Definition json_items (v : json) : option (list json) := match v with JArray l => Some l | _ => None end.
Definition parse_triggers (triggers : option json) : list DoomLoopSignal :=
  match triggers ≫= json_items with Some l => parse_signal <$> omap json_as_str l | None => [] end.
(** [Value::pointer] through the keys of nested objects. *)
Definition pointer (keys : list str) (v : json) : option json :=
  foldl (λ o k, o ≫= json_get k) (Some v) keys.

Section Frames.
Context (from_str : str → option json).

Definition is_check_type (v : json) : bool :=
  bool_decide (json_get (lit "type") v ≫= json_as_str = Some DOOM_LOOP_CHECK_EVENT_TYPE).

Definition peek_doom_loop (data : str) : DoomLoopPeek :=
  if negb (contains (lit "doom_loop_check") data) then NoPeek
  else match from_str data with
       | None => NoPeek
       | Some v =>
           if is_check_type v
           then CheckEvent (parse_triggers (pointer [lit "doom_loop_check"; lit "triggers"] v))
           else match pointer [lit "response"; lit "doom_loop_check"; lit "triggers"] v with
                | Some triggers => ResponseField (parse_triggers (Some triggers))
                | None => NoPeek
                end
       end.

Definition is_check_event (event_name data : str) : bool :=
  str_eqb event_name DOOM_LOOP_CHECK_EVENT_TYPE
  || (contains DOOM_LOOP_CHECK_EVENT_TYPE data
      && match from_str data with Some v => is_check_type v | None => false end).

(** * The collector of one attempt *)

Record Collector := mkCollector {
  signals : list DoomLoopSignal; malformed_logged : bool; collector_policy : DoomLoopRecoveryPolicy; abort_disarmed : bool
}.
Definition new_collector (p : DoomLoopRecoveryPolicy) : Collector := mkCollector [] false p false.
Definition disarm_abort (c : Collector) : Collector :=
  mkCollector (signals c) (malformed_logged c) (collector_policy c) true.
Definition abort_triggers (c : Collector) : option (list str) :=
  if abort_disarmed c then None
  else match confident_triggers (collector_policy c) (signals c) with [] => None | confident => Some confident end.

Definition record_signal (known : list DoomLoopSignal) (s : DoomLoopSignal) : list DoomLoopSignal :=
  if existsb (λ k, str_eqb (sig_raw k) (sig_raw s)) known then known else known ++ [s].
Definition record (c : Collector) (new : list DoomLoopSignal) : Collector :=
  mkCollector (foldl record_signal (signals c) new) (malformed_logged c) (collector_policy c) (abort_disarmed c).
Definition log_malformed_once (c : Collector) : Collector :=
  mkCollector (signals c) true (collector_policy c) (abort_disarmed c).

(** The collector after a frame and whether the frame is swallowed. *)
Definition absorb (c : Collector) (event_name data : str) : Collector * bool :=
  let named := str_eqb event_name DOOM_LOOP_CHECK_EVENT_TYPE in
  let keep new := if is_nil new then log_malformed_once c else record c new in
  match peek_doom_loop data with
  | CheckEvent new => (keep new, true)
  | ResponseField new => (keep new, named)
  | NoPeek => (if named then log_malformed_once c else c, named)
  end.
Definition take_signals (c : Collector) : list DoomLoopSignal * Collector :=
  (signals c, mkCollector [] (malformed_logged c) (collector_policy c) (abort_disarmed c)).
End Frames.

(** * Laws *)

Definition same_settings (a b : Collector) : Prop :=
  collector_policy a = collector_policy b ∧ abort_disarmed a = abort_disarmed b.

Lemma absorb_settings from_str c name data : same_settings (absorb from_str c name data).1 c.
Proof.
  unfold absorb, same_settings. destruct (peek_doom_loop from_str data) as [l|l|]; simpl.
  1,2: by destruct l.
  by destruct (str_eqb _ _).
Qed.

Lemma disarmed_never_aborts c : abort_disarmed c = true → abort_triggers c = None.
Proof. unfold abort_triggers. by intros ->. Qed.

Lemma abort_triggers_ne c l : abort_triggers c = Some l → l ≠ [].
Proof. unfold abort_triggers. destruct (abort_disarmed c); [done|]. by destruct (confident_triggers _ _); intros [= <-]. Qed.

(** * Events and their data *)

(** * Latency *)

Definition as_millis (d : Z) : Z := d / NANOS_PER_MILLI.

Record InferenceLatencyStats := mkStats {
  time_to_first_token_ms : option Z; time_to_last_byte_ms : Z; chunk_count : Z; itl_intervals_ms : list Z;
  itl_p50_ms : option Z; itl_p99_ms : option Z; itl_max_ms : option Z; itl_mean_ms : option Z; attempts : Z
}.
Definition with_attempts (n : Z) (m : InferenceLatencyStats) : InferenceLatencyStats :=
  mkStats (time_to_first_token_ms m) (time_to_last_byte_ms m) (chunk_count m) (itl_intervals_ms m) (itl_p50_ms m)
    (itl_p99_ms m) (itl_max_ms m) (itl_mean_ms m) n.

(** The [f64] 0.99, and [f64::ceil] as an integer on the finite values met here. *)
Definition f64_099 : spec_float := S754_finite false 8917127262193582 (-53).
Definition f64_ceil (x : spec_float) : Z :=
  match x with
  | S754_finite false m e => if 0 <=? e then Z.pos m * 2 ^ e else - (- Z.pos m / 2 ^ (- e))
  | _ => 0
  end.
Definition at_index (i : Z) (l : list Z) : Z := nth (Z.to_nat i) l 0.

(** p50, p99, max, mean and sum of a sorted list that is not empty. *)
Definition compute_percentiles (sorted : list Z) : Z * Z * Z * Z * Z :=
  let len := Z.of_nat (length sorted) in
  let p99_idx := Z.min (Z.max 0 (f64_ceil (SFmul 53 1024 (f64_of_Z len) f64_099) - 1)) (len - 1) in
  let sum := foldr Z.add 0 sorted in
  (at_index (len / 2) sorted, at_index p99_idx sorted, at_index (len - 1) sorted, sum / len, sum).

Fixpoint windows (l : list Z) : list Z :=
  match l with
  | a :: (b :: _) as rest => as_millis (b - a) :: windows rest
  | _ => []
  end.
Definition insert_asc (x : Z) (l : list Z) : list Z := List.filter (λ y, y <? x) l ++ x :: List.filter (λ y, x <=? y) l.
Definition sort_asc (l : list Z) : list Z := foldr insert_asc [] l.

Definition from_timestamps (stream_start : Z) (chunk_timestamps : list Z) (stream_end : Z) : InferenceLatencyStats :=
  let ttlb := as_millis (stream_end - stream_start) in
  match chunk_timestamps with
  | [] => mkStats None ttlb 0 [] None None None None 0
  | first :: _ =>
      let intervals := windows chunk_timestamps in
      let '(p50, p99, max, mean) :=
        match intervals with
        | [] => (None, None, None, None)
        | _ => let '(p50, p99, max, mean, _) := compute_percentiles (sort_asc intervals) in
               (Some p50, Some p99, Some max, Some mean)
        end in
      mkStats (Some (as_millis (first - stream_start))) ttlb (Z.min (Z.of_nat (length chunk_timestamps)) (U32 - 1))
        intervals p50 p99 max mean 0
  end.

(** * Responses and events *)

Record ConversationResponse := mkResponse {
  items : list ConversationItem;
  stop_reason : option StopReason;
  usage : option TokenUsage;
  cost_usd_ticks : option Z;
  message_chunks_emitted : N;
  doom_loop_signals : list DoomLoopSignal;
  stop_message : option str;
  message_id : option str;
  raw_stop_reason : option str;
  stop_sequence : option str
}.

Inductive SamplingChannel := ChText | ChReasoning.
#[export] Instance SamplingChannel_eq_dec : EqDecision SamplingChannel.
Proof. solve_decision. Defined.

Inductive SamplingErrorKind :=
  | KAuth | KHttp | KApi | KSerialization | KIdleTimeout | KRateLimited | KEmptyResponse | KMaxTokens | KDoomLoop.
#[export] Instance SamplingErrorKind_eq_dec : EqDecision SamplingErrorKind.
Proof. solve_decision. Defined.

Record SamplingErrorInfo := mkInfo {
  kind : SamplingErrorKind;
  status_code : option Z;
  info_message : str;
  info_is_retryable : bool;
  retry_after_secs : option Z;
  info_should_retry : option bool;
  model_metadata : option ResponseModelMetadata;
  empty_response_context : option EmptyResponseContext;
  doom_loop_triggers : option (list str);
  doom_loop_aborted_at_chunk : option N;
  info_credential : SentCredential
}.

Inductive SamplingEvent :=
  | StreamStarted (timestamp_ms : Z)
  | FirstToken
  | ChannelToken (channel : SamplingChannel) (text : str) (chunk_index : N)
  | ToolCallDelta (tool_index : N) (id name arguments_delta : option str)
  | ResponseStarted (message_id model : str) (input_tokens cache_read_input_tokens cache_creation_input_tokens : N)
  | ReasoningCompleted (signature : str)
  | Completed (response : ConversationResponse) (metrics : InferenceLatencyStats)
  | AttemptDiscarded
  | Retrying (attempt max_retries : Z) (kind : SamplingErrorKind) (reason : str) (triggers : option (list str))
      (aborted_at_chunk : option N)
  | Failed (error : SamplingErrorInfo)
  | ModelMetadata (metadata : ResponseModelMetadata)
  | BackendToolCallStarted (call_id name : str)
  | BackendToolCallCompleted (call_id name : str) (result : option json).

Definition is_terminal (e : SamplingEvent) : bool :=
  match e with Completed _ _ | Failed _ => true | _ => false end.
(** The events that make [drive_l2] note that output was seen. *)
Definition is_output (e : SamplingEvent) : bool :=
  match e with
  | FirstToken | ChannelToken _ _ _ | ToolCallDelta _ _ _ _ | BackendToolCallStarted _ _
  | BackendToolCallCompleted _ _ _ => true
  | _ => false
  end.

Definition no_info (kind : SamplingErrorKind) (message : str) (retryable : bool) : SamplingErrorInfo :=
  mkInfo kind None message retryable None None None None None None UnknownCredential.

(** * Raw streams *)

(** The items of a raw stream, each with the time the reader waits for it, and the wait for
    its end; [None] when the stream stays open without an item. *)
Record RawStream (A : Type) := mkRaw {
  started_ms : Z; started_at : Z; arrivals : list (Z * result A SamplingError); ends : option Z
}.
Arguments mkRaw {A} _ _ _ _.
Arguments started_ms {A} _.
Arguments started_at {A} _.
Arguments arrivals {A} _.
Arguments ends {A} _.

(** What one event does to the loop: go on, or return after the events it yields. *)
Inductive Flow (St : Type) := Next (s : St) (has_content should_break : bool) | Return (s : St).
Arguments Next {St} _ _ _.
Arguments Return {St} _.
◇ ◇ ◇ ◇ ◇
*How to complete this task:*
From the entries above, extract each line containing "length".

*Solution:*
  let len := Z.of_nat (length sorted) in
      mkStats (Some (as_millis (first - stream_start))) ttlb (Z.min (Z.of_nat (length chunk_timestamps)) (U32 - 1))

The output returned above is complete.